Aim of the exercise
Look through the data below for the line with "- reflexivity.", and transcribe it exactly together with each line after it up to and including the line with "unfold segmentChar in Hb.". Give nothing else.

Stored data entries
=== Section Start ===

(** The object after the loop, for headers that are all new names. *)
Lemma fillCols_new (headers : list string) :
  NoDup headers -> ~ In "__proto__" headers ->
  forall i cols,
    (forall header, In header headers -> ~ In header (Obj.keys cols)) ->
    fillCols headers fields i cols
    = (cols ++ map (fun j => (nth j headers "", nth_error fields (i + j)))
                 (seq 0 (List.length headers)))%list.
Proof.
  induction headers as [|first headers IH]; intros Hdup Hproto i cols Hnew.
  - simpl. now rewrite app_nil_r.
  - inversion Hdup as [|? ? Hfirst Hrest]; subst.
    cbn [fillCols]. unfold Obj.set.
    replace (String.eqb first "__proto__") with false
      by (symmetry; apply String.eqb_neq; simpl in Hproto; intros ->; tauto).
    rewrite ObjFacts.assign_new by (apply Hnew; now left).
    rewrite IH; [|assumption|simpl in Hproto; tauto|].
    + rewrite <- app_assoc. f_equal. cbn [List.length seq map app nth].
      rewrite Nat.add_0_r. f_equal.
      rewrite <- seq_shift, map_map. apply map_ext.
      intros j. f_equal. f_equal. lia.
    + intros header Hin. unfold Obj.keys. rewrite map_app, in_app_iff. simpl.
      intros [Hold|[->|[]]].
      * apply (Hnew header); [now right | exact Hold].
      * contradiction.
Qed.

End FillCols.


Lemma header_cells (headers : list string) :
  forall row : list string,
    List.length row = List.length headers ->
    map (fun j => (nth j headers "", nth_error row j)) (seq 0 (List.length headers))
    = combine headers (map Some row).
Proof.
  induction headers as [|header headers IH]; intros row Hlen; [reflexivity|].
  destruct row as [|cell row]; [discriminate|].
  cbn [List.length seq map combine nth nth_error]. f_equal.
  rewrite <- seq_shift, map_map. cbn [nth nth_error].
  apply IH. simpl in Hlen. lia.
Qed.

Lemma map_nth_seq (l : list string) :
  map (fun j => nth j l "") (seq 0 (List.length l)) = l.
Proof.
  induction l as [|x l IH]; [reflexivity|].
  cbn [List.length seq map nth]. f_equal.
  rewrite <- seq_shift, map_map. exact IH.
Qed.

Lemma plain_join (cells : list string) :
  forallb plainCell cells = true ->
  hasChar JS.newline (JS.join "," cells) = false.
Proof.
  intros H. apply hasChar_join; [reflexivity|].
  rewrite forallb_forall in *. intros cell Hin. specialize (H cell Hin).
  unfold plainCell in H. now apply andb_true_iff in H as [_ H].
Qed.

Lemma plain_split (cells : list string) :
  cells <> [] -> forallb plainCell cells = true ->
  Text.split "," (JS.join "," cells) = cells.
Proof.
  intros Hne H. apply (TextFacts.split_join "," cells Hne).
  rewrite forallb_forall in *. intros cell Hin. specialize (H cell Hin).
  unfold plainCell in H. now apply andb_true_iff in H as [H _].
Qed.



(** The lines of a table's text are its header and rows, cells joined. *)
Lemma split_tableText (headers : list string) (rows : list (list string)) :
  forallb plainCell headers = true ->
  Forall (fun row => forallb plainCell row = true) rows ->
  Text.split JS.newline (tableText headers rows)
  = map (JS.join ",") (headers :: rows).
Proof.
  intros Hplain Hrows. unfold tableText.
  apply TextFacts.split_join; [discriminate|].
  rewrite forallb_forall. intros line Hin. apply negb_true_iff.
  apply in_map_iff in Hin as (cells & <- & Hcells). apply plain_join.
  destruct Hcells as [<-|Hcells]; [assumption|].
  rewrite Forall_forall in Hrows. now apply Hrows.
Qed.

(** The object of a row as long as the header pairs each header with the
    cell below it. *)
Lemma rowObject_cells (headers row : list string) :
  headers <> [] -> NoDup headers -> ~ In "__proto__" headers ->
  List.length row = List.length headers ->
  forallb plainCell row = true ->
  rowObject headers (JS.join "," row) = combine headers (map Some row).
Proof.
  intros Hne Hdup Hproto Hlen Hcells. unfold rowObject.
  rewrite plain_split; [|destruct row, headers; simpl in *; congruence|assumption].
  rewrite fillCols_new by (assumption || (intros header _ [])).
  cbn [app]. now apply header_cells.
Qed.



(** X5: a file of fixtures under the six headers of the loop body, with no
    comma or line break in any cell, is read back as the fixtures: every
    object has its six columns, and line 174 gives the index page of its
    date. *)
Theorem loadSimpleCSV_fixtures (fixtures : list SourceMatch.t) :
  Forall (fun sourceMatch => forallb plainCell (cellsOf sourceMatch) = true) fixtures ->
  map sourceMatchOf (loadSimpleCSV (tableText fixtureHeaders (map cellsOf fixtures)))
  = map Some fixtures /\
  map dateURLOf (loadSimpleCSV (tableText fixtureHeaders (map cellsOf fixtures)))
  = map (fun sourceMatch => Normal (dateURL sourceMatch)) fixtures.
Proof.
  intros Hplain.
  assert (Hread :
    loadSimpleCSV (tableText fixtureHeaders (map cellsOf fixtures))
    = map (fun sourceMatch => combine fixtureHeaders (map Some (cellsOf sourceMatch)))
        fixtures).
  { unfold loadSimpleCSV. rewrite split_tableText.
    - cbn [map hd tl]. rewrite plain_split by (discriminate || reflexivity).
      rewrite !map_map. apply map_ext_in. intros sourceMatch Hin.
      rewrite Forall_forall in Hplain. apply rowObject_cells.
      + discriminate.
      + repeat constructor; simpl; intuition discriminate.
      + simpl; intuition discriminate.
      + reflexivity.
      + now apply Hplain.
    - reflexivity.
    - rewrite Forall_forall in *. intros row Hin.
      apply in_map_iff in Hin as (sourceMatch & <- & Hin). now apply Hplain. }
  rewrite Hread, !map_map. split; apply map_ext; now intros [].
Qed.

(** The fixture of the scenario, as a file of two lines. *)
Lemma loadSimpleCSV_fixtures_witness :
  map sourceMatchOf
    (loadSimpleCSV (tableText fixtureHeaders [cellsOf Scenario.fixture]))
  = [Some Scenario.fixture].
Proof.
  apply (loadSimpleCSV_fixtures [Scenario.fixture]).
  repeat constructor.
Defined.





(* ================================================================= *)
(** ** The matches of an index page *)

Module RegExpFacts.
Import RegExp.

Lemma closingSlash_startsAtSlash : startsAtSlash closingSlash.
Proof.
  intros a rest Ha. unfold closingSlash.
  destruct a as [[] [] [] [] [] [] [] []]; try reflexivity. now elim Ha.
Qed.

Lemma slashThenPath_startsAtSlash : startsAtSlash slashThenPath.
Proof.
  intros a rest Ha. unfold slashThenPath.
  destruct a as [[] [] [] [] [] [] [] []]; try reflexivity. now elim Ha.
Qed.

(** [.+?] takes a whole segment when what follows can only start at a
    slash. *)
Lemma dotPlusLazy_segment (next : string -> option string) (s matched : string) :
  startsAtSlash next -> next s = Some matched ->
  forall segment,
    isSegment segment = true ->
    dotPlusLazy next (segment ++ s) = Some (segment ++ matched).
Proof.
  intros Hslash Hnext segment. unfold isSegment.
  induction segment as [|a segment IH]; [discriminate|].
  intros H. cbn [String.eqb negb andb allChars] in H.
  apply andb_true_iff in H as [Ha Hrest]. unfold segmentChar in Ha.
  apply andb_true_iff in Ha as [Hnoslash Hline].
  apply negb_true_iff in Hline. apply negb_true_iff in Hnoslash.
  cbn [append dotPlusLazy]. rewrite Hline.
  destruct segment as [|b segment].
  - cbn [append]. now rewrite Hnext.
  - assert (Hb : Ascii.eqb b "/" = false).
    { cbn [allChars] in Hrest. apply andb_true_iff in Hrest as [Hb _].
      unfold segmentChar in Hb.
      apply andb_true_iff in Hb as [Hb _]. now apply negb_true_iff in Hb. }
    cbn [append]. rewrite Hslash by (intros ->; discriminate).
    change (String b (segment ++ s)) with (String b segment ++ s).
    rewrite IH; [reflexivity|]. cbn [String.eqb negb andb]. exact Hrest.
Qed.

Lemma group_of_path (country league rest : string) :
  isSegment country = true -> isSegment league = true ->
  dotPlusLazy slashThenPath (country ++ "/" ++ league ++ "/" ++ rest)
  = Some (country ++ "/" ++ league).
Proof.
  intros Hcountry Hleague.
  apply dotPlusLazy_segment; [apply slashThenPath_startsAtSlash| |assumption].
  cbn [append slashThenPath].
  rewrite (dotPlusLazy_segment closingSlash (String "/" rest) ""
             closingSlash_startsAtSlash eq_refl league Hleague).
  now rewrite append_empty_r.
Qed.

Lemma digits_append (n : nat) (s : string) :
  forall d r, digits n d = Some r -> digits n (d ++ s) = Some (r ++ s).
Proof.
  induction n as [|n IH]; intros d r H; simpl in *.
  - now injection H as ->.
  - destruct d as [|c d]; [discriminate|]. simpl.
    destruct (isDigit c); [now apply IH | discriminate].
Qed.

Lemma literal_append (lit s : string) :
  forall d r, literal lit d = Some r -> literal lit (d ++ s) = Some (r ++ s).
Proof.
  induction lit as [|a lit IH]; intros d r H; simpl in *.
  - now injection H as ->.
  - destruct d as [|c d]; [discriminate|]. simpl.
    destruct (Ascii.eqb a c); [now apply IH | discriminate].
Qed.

=== Section End ===

Expected answer
    - reflexivity.
    - rewrite Forall_forall in *. intros row Hin.
      apply in_map_iff in Hin as (sourceMatch & <- & Hin). now apply Hplain. }
  rewrite Hread, !map_map. split; apply map_ext; now intros [].
Qed.

(** The fixture of the scenario, as a file of two lines. *)
Lemma loadSimpleCSV_fixtures_witness :
  map sourceMatchOf
    (loadSimpleCSV (tableText fixtureHeaders [cellsOf Scenario.fixture]))
  = [Some Scenario.fixture].
Proof.
  apply (loadSimpleCSV_fixtures [Scenario.fixture]).
  repeat constructor.
Defined.





(* ================================================================= *)
(** ** The matches of an index page *)

Module RegExpFacts.
Import RegExp.

Lemma closingSlash_startsAtSlash : startsAtSlash closingSlash.
Proof.
  intros a rest Ha. unfold closingSlash.
  destruct a as [[] [] [] [] [] [] [] []]; try reflexivity. now elim Ha.
Qed.

Lemma slashThenPath_startsAtSlash : startsAtSlash slashThenPath.
Proof.
  intros a rest Ha. unfold slashThenPath.
  destruct a as [[] [] [] [] [] [] [] []]; try reflexivity. now elim Ha.
Qed.

(** [.+?] takes a whole segment when what follows can only start at a
    slash. *)
Lemma dotPlusLazy_segment (next : string -> option string) (s matched : string) :
  startsAtSlash next -> next s = Some matched ->
  forall segment,
    isSegment segment = true ->
    dotPlusLazy next (segment ++ s) = Some (segment ++ matched).
Proof.
  intros Hslash Hnext segment. unfold isSegment.
  induction segment as [|a segment IH]; [discriminate|].
  intros H. cbn [String.eqb negb andb allChars] in H.
  apply andb_true_iff in H as [Ha Hrest]. unfold segmentChar in Ha.
  apply andb_true_iff in Ha as [Hnoslash Hline].
  apply negb_true_iff in Hline. apply negb_true_iff in Hnoslash.
  cbn [append dotPlusLazy]. rewrite Hline.
  destruct segment as [|b segment].
  - cbn [append]. now rewrite Hnext.
  - assert (Hb : Ascii.eqb b "/" = false).
    { cbn [allChars] in Hrest. apply andb_true_iff in Hrest as [Hb _].
      unfold segmentChar in Hb.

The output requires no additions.